Pull every line holding the word "that" from the data below and copy it.
--
(** C7: for each of the eight built-in palette functions and all integers
    r, g, b in [0, 255], every channel of the returned colour is an
    integer in [0, 255]. *)
Theorem palettes_stay_8bit key palette R G B :
  property colorPalettes key = Own palette ->
  u8 R -> u8 G -> u8 B ->
  let color := palette (JS.ofZ R) (JS.ofZ G) (JS.ofZ B) in
  (exists n, u8 n /\ JS.toZ (RGB.r color) = Some n)
  /\ (exists n, u8 n /\ JS.toZ (RGB.g color) = Some n)
  /\ (exists n, u8 n /\ JS.toZ (RGB.b color) = Some n).
Proof.
  intros P HR HG HB. apply property_own in P.
  pose proof (all_luminances_sound _ _ palette_facts_all _ _ _
                (sample_in R HR) (sample_in G HG) (sample_in B HB)) as F.
  unfold palette_facts in F.
  set (L := luminance _ _ _) in *.
  repeat (apply within_true in F;
          let H := fresh "F" in destruct F as [H F]).
  assert (zero : exists n, u8 n /\ JS.toZ 0 = Some n)
    by (exists 0%Z; split; [unfold u8; lia|reflexivity]).
  assert (floor : forall x, (0 <=? x) = true /\ (x <? 256) = true ->
            exists n, u8 n /\ JS.toZ (JS.Math_floor x) = Some n).
  { intros x Hx.
    assert (Q : exists n, (0 <= n < 256)%Z /\ JS.toZ (JS.Math_floor x) = Some n)
      by floor_below 256 256%Z.
    destruct Q as (n & Hn & E). exists n. split; [unfold u8; lia|exact E]. }
  assert (same : forall v, u8 v -> exists n, u8 n /\ JS.toZ (JS.ofZ v) = Some n)
    by (intros v Hv; exists v; split; [exact Hv|now apply toZ_ofZ]).
  cbn in P.
  destruct P as [P|[P|[P|[P|[P|[P|[P|[P|[]]]]]]]]]; injection P as <- <-;
    cbv zeta;
    unfold palette_original, palette_matrix, palette_amber, palette_cyan,
      palette_fire, palette_ice, palette_purple, palette_grayscale;
    cbn [RGB.r RGB.g RGB.b];
    fold (luminance (JS.ofZ R) (JS.ofZ G) (JS.ofZ B)); fold L;
    repeat split; auto.
Qed.

(** C1, as the code has it: let [h] be the target height
    [Math.floor(image.height * (outputWidth / image.width))], evaluated in
    double arithmetic as the code does.  For an integer outputWidth OW in
    [1, 2^31 - 1], a built-in character set and a palette key that is not
    the name of an inherited property, the converter returns a grid with
    exactly [h] rows and exactly OW columns in every row whenever [h] is
    an integer in [1, 2^31 - 1].  No minimum of one row is enforced: when
    [h] is 0 the canvas has no pixels, [getImageData] throws
    [IndexSizeError] and no grid is returned. *)
Theorem grid_shape image options selectedCharSet OW h :
  canvas_ok image ->
  property charSets (Options.charSetKey options) = Own selectedCharSet ->
  (Options.isColorMode options = true -> forall key,
     Options.colorPalette options = Some key ->
     property colorPalettes key <> Inherited) ->
  JS.toZ (Options.outputWidth options) = Some OW ->
  (1 <= OW <= 2147483647)%Z ->
  JS.toZ (JS.Math_floor (Image.height image
                         * (Options.outputWidth options / Image.width image)))
  = Some h ->
  (0 <= h <= 2147483647)%Z ->
  (h = 0%Z -> convertImageToASCII image options = Throw IndexSizeError)
  /\ ((1 <= h)%Z ->
      exists result rows,
        convertImageToASCII image options = Normal result
        /\ split_lines (Result.ascii result) = rows ++ [[]]
        /\ length rows = Z.to_nat h
        /\ Forall (fun row => length row = Z.to_nat OW) rows
        /\ match Result.colorData result with
           | Some grid =>
               Options.isColorMode options = true
               /\ length grid = Z.to_nat h
               /\ Forall (fun cells => length cells = Z.to_nat OW) grid
           | None => Options.isColorMode options = false
           end).
Proof.
  intros OK P Pal EW HW Eh Hh.
  pose proof (canvas_dimension_integer 300 _ _ EW ltac:(lia)) as Dw.
  pose proof (canvas_dimension_integer 150 _ _ Eh Hh) as Dh.
  split.
  - intros ->. apply convert_no_pixels. now right.
  - intros H1.
    destruct (convert_normal image options selectedCharSet OW h OK P Pal Dw Dh)
      as (rows & grid & ctx & E & Lr & Fr & Lg & Fg); [lia|lia|].
    exists (Result.make (text_of rows)
              (if Options.isColorMode options then Some grid else None) ctx), rows.
    split; [exact E|]. cbn [Result.ascii Result.colorData].
    split; [eapply split_text; eauto|].
    split; [exact Lr|].
    split.
    + eapply Forall_impl; [|exact Fr]. now intros row [L _].
    + destruct (Options.isColorMode options); auto.
Qed.

(** C5, as the code has it: the converter validates nothing and has no
    InvalidInput error.  It throws synchronously, returning no grid, an
    [IndexSizeError] (from [getImageData] on a canvas without pixels) when
    outputWidth is 0 or the image has zero width or zero height, and a
    [TypeError] when the character-set key is unknown and the canvas has at
    least one pixel.  An unknown colour-palette key is not an error: the
    palette falls back to [original], and the conversion returns what it
    returns for the key ["original"]. *)
Theorem conversion_failures image options :
  let outputWidth := Options.outputWidth options in
  let width := canvas_dimension 300 outputWidth in
  let height :=
    canvas_dimension 150
      (JS.Math_floor (Image.height image * (outputWidth / Image.width image))) in
  ((outputWidth =? 0) = true \/ (Image.width image =? 0) = true
   \/ (Image.height image =? 0) = true ->
   convertImageToASCII image options = Throw IndexSizeError)
  /\ (property charSets (Options.charSetKey options) = Undefined ->
      (1 <= width)%Z -> (1 <= height)%Z ->
      convertImageToASCII image options = Throw TypeError)
  /\ (forall key, property colorPalettes key = Undefined ->
      convertImageToASCII image (with_palette options (Some key))
      = convertImageToASCII image (with_palette options (Some "original"))).
Proof.
  cbv zeta. split; [|split].
  - intros [Z0|[Z0|Z0]]; apply convert_no_pixels.
    + left. now apply zero_dimension.
    + right. apply no_pixels_dimension, mul_unbounded_no_pixels.
      now apply div_zero_unbounded.
    + right. apply no_pixels_dimension. now apply mul_zero_no_pixels.
  - intros P Hw Hh. eapply convert_unknown_set; eauto.
  - intros key P. now apply convert_palette_fallback.
Qed.

(** C10: in monochrome mode the result does not depend on the colorPalette
    option: two runs that differ only in the palette key give the same
    completion, hence the same ascii text, and a returned result has
    [colorData = null]. *)
Theorem monochrome_ignores_palette image options palette1 palette2 :
  Options.isColorMode options = false ->
  convertImageToASCII image (with_palette options palette1)
  = convertImageToASCII image (with_palette options palette2)
  /\ (forall result,
        convertImageToASCII image (with_palette options palette1) = Normal result ->
        Result.colorData result = None).
Proof.
  intros M. split.
  - unfold convertImageToASCII, with_palette. cbn. rewrite M.
    apply bind_ext. intros ctx. apply bind_ext. intros data.
    apply bind_left, for_loop_ext. intros y [ascii colorData].
    unfold convert_row. apply bind_left, for_loop_ext. intros x [ascii' row].
    unfold convert_pixel. reflexivity.
  - intros result E.
    unfold convertImageToASCII, with_palette in E. cbn in E. rewrite M in E.
    apply bind_normal in E. destruct E as (ctx & _ & E).
    apply bind_normal in E. destruct E as (data & _ & E).
    apply bind_normal in E. destruct E as ([ascii colorData] & _ & E).
    injection E as <-. reflexivity.
Qed.

(** ** Raster exporter *)

(** C4, as the code has it: for a 1x1 glyph grid (one line holding one
    glyph) the exporter does not throw and returns a bitmap whose larger
    side, the height, is exactly 600; the width keeps the natural aspect
    ratio 106 : 110 and is [Math.round(600 * (106 / 110)) = 578], below
    600.  The font size is 12. *)
Theorem png_size_of_single_glyph glyph colorMode rows :
  String.eqb glyph LF = false ->
  exists png,
    handleSavePng [glyph] colorMode rows = Normal (Some png)
    /\ Png.width png = 578%Z /\ Png.height png = 600%Z
    /\ Png.fontSize png = 12.
Proof.
  intros G. unfold handleSavePng. cbn [split_lines]. rewrite G.
  cbn [length map].
  eexists. split; [vm_compute; reflexivity|]. cbn. auto.
Qed.

(** * Further properties *)

(** ** The order of doubles *)

Lemma SFcompare_antisym x y :
  SFcompare y x = option_map CompOpp (SFcompare x y).
Proof.
  destruct x as [[]|[]| |[] m e], y as [[]|[]| |[] m' e']; cbn; auto;
    rewrite (Z.compare_antisym e e'); destruct (e ?= e')%Z; cbn; auto;
    pose proof (Pos.compare_cont_antisym m m' Eq) as A; cbn in A;
    rewrite <- A; destruct (Pos.compare_cont Eq m m'); reflexivity.
Qed.

Lemma SFcompare_defined x y :
  x <> S754_nan -> y <> S754_nan -> exists c, SFcompare x y = Some c.
Proof.
  destruct x as [[]|[]| |[] m e], y as [[]|[]| |[] m' e']; cbn; eauto;
    congruence.
Qed.

Lemma is_nan_false x : is_nan x = false -> Prim2SF x <> S754_nan.
Proof.
  unfold is_nan. rewrite eqb_spec. intros H E. rewrite E in H. discriminate.
Qed.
--
Response for this exercise >>
    [1, 2^31 - 1], a built-in character set and a palette key that is not
    option: two runs that differ only in the palette key give the same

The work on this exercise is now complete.